鏡と前世と夜桜の恋
部屋に残されたのは、雪美一人。
――その直後だった。
裏口から、誰かが音もなく忍びみ…
陽菜だった。

辺りを見回し、誰もいないことを確認すると、ゆっくり雪美の傍へ歩いていき眠っている雪美を見下ろす。
そして――。
にやり。
口元が歪んだ。
「ねえ、ゆきちゃん。
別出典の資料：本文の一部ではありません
(** ** Rows without a record identifier *)

(** C10.  The record identifier of a row is what follows the last
    underscore of its parent-record reference.  It is empty, and the row
    skipped, only for an empty reference and for one that ends with an
    underscore.  A reference without any underscore is its own
    identifier: such a row, when the reference is not empty, goes through
    the pipeline, and the whole reference is the last segment of the
    archival-object URL that the create path names as parent and that the
    update path fetches.  The row's processing uses it so: the first
    request that a row to create or to update sends fetches the
    archival object at that URL, or, for a row to create whose
    containers need no lookup, posts a record whose parent is that
    URL. *)
Theorem record_id_without_underscore :
  (forall r : row,
      (PyStr.rpartition "_" (Parent_Record r)).2 = ""
      <-> Parent_Record r = "" \/ exists p, Parent_Record r = p +:+ "_")
  /\ (forall remote api_url drive_path input_csv_file output_csv_file act repo_identifier
        agent_uri previous_container vars (r : row),
      Parent_Record r <> "" ->
      (forall p, Parent_Record r <> p +:+ "_") ->
      process_row remote api_url drive_path input_csv_file output_csv_file act
        repo_identifier agent_uri previous_container vars r
      = row_body remote api_url drive_path input_csv_file output_csv_file act
          repo_identifier agent_uri previous_container
          (PyStr.rpartition "_" (Parent_Record r)).2 vars r)
  /\ (forall r : row,
      PyStr.contains "_" (Parent_Record r) = false ->
      (PyStr.rpartition "_" (Parent_Record r)).2 = Parent_Record r)
  /\ (forall remote api_url drive_path input_csv_file output_csv_file act repo_identifier
        agent_uri previous_container vars (r : row),
      PyStr.contains "_" (Parent_Record r) = false ->
      Parent_Record r <> "" ->
      process_row remote api_url drive_path input_csv_file output_csv_file act
        repo_identifier agent_uri previous_container vars r
      = row_body remote api_url drive_path input_csv_file output_csv_file act
          repo_identifier agent_uri previous_container (Parent_Record r) vars r)
  /\ (forall (r : row) (repo_id : json) (record_id resource_id : string),
      (field "parent" (create_archival_object r repo_id record_id resource_id).1
         ≫= field "ref")
      = Some (JStr ("/repositories/" +:+ py_str repo_id +:+ "/archival_objects/"
                    +:+ record_id)))
  /\ (forall remote (api_url : string) (r : row) (record_id : string) (repo_id : json)
        (dirpath : string) (w : world),
      sent (update_archival_object remote api_url r record_id repo_id dirpath w).2
      = sent w ++ [{| req_method := GET;
                      req_url := api_url +:+ "/repositories/" +:+ py_str repo_id
                                 +:+ "/archival_objects/" +:+ record_id;
                      req_json := None |}])
  /\ (forall remote api_url drive_path input_csv_file output_csv_file (a : action)
        repo_identifier agent_uri previous_container vars (r : row) (w : world),
      PyStr.contains "_" (Parent_Record r) = false ->
      Parent_Record r <> "" ->
      previous_container = JStr "" \/ container_list vars <> None ->
      let url := "/repositories/" +:+ py_str repo_identifier +:+ "/archival_objects/"
                 +:+ Parent_Record r in
      exists req,
        sent w ++ [req]
          `prefix_of`
          sent (process_row remote api_url drive_path input_csv_file output_csv_file
                  (Some a) repo_identifier agent_uri previous_container vars r w).2
        /\ (req = get_request (api_url +:+ url)
            \/ (a = Create
                /\ req_method req = POST
                /\ req_url req = api_url +:+ "/repositories/" +:+ py_str repo_identifier
                                 +:+ "/archival_objects"
                /\ ((req_json req ≫= field "parent") ≫= field "ref")
                   = Some (JStr url)))).
Proof.
  assert (Hwhole : forall s, PyStr.contains "_" s = false -> (PyStr.rpartition "_" s).2 = s).
  { intros s H. unfold PyStr.rpartition. rewrite (find_last_absent _ _ H). reflexivity. }
  assert (Hempty : forall s, (PyStr.rpartition "_" s).2 = ""
                             <-> s = "" \/ exists p, s = p +:+ "_").
  { intros s. unfold PyStr.rpartition.
    destruct (PyStr.find_last "_" s) as [[b a]|] eqn:E; cbn [snd].
    + destruct (find_last_split _ _ _ _ E) as [Hs Ha]. split.
      * intros ->. right. exists b. exact Hs.
      * intros [Hnil|[p Hp]].
        -- subst s. destruct b; discriminate Hnil.
        -- rewrite Hp in E.
           rewrite (find_last_app "_" p "" eq_refl) in E. inversion E. reflexivity.
    + split.
      * intros ->. left. reflexivity.
      * intros [Hnil|[p Hp]]; [exact Hnil|].
        rewrite Hp, (find_last_app "_" p "" eq_refl) in E. discriminate E. }
  split; [|split; [|split; [|split; [|split; [|split]]]]].
  - intros r. apply Hempty.
  - intros remote api_url drive_path input_csv_file output_csv_file act repo_identifier
      agent_uri previous_container vars r Hne Hend.
    unfold process_row.
    destruct (String.eqb_spec (PyStr.rpartition "_" (Parent_Record r)).2 "") as [E|E];
      [|reflexivity].
    apply Hempty in E as [E|[p E]]; [contradiction|]. destruct (Hend p E).
  - intros r. apply Hwhole.
  - intros remote api_url drive_path input_csv_file output_csv_file act repo_identifier
      agent_uri previous_container vars r Hno Hne.
    unfold process_row. rewrite (Hwhole _ Hno).
    apply String.eqb_neq in Hne. rewrite Hne. reflexivity.
  - intros r repo_id record_id resource_id. unfold create_archival_object.
    destruct (String.eqb (Title r) ""), (negb (py_in (Top_Container r) [JStr ""; JNull]));
      reflexivity.
  - intros. apply sent_update_archival_object.
  - intros remote api_url drive_path input_csv_file output_csv_file a repo_identifier
      agent_uri previous_container vars r w Hno Hne Hbound url.
    unfold process_row. rewrite (Hwhole _ Hno).
    apply String.eqb_neq in Hne. rewrite Hne. cbn [negb].
    apply row_body_first_request, Hbound.
Qed.

Lemma record_id_without_underscore_witness :
  (PyStr.rpartition "_" "12345").2 = "12345"
  /\ process_row demo_remote "https://aspace/api" "/drive" "/drive/update.csv"
       "/drive/outputs/update_out.csv" (Some Update) (JStr "11") JNull (JStr "")
       {| container_list := None; built := None |}
       (csv_row "BRBL" "12345" "" "" "" "" "" "" no_event no_event no_event)
     = row_body demo_remote "https://aspace/api" "/drive" "/drive/update.csv"
         "/drive/outputs/update_out.csv" (Some Update) (JStr "11") JNull (JStr "")
         "12345" {| container_list := None; built := None |}
         (csv_row "BRBL" "12345" "" "" "" "" "" "" no_event no_event no_event)
  /\ exists req,
       sent fresh ++ [req]
         `prefix_of`
         sent (process_row demo_remote "https://aspace/api" "/drive" "/drive/update.csv"
                 "/drive/outputs/update_out.csv" (Some Update) (JStr "11") JNull (JStr "")
                 {| container_list := None; built := None |}
                 (csv_row "BRBL" "12345" "" "" "" "" "" "" no_event no_event no_event)
                 fresh).2
       /\ (req = get_request "https://aspace/api/repositories/11/archival_objects/12345"
           \/ (Update = Create
               /\ req_method req = POST
               /\ req_url req = "https://aspace/api/repositories/11/archival_objects"
               /\ ((req_json req ≫= field "parent") ≫= field "ref")
                  = Some (JStr "/repositories/11/archival_objects/12345"))).
Proof.
  split; [|split].
  - apply (proj1 (proj2 (proj2 record_id_without_underscore))
             (csv_row "BRBL" "12345" "" "" "" "" "" "" no_event no_event no_event)).
    reflexivity.
  - apply (proj1 (proj2 (proj2 (proj2 record_id_without_underscore)))).
    + reflexivity.
    + discriminate.
  - apply (proj2 (proj2 (proj2 (proj2 (proj2 (proj2 record_id_without_underscore)))))
             demo_remote "https://aspace/api" "/drive" "/drive/update.csv"
             "/drive/outputs/update_out.csv" Update (JStr "11") JNull (JStr "")
             {| container_list := None; built := None |}
             (csv_row "BRBL" "12345" "" "" "" "" "" "" no_event no_event no_event) fresh).
    + reflexivity.
    + discriminate.
    + left. reflexivity.
Defined.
まだ生きてるの?」
雪美の返事はない。
「許さない… 」
陽菜の声が震える。
「許さない、許さない、許さない… 」
懐から取り出したものを、月明かりが照らした… 刃物だった。
陽菜はそれを握り締める。
「咲夜さんは、私のものなのに… 」
笑っていた、泣いているわけでもなく怒鳴っているわけでもない。
ただ、壊れたように楽しそうに笑っていた。
「なんで… なんであなたが咲夜さんに愛されるの?なんで私じゃないの?」
雪美は眠ったまま… 反応はない。陽菜はそんな雪美を見つめながら、さらに笑みを深くした。
「だったら… 」
その先の言葉は、闇に溶けた。
部屋の中に乱れた物音が響く…
何度も、何度も、何度も布団の上から…
" グサっ、グサっ、グサっ "
陽菜は狂ったように刃物を突き立てた。
「許さない!!!」
「私のほうが、ずっと咲夜さんを好きなのに!」
雪美は傷だらけになり、口から真っ赤な血が流れる
「私のほうが… 」
やがて、部屋は再び静寂に包まれた。
「はぁ… はぁ… バイバイ、ゆきちゃん… 」
陽菜は荒い息を整えながら雪美を見下ろす… そして満足したように笑った。
「これで、咲夜さんは私のもの」
そう呟くと、陽菜は何事もなかったかのように足軽に身を翻し、裏口から闇の中へ消えていった。
部屋には血に塗れた雪美だけが残された。
何も知らず。
何も答えず。
ただ、深い眠りの中にいる…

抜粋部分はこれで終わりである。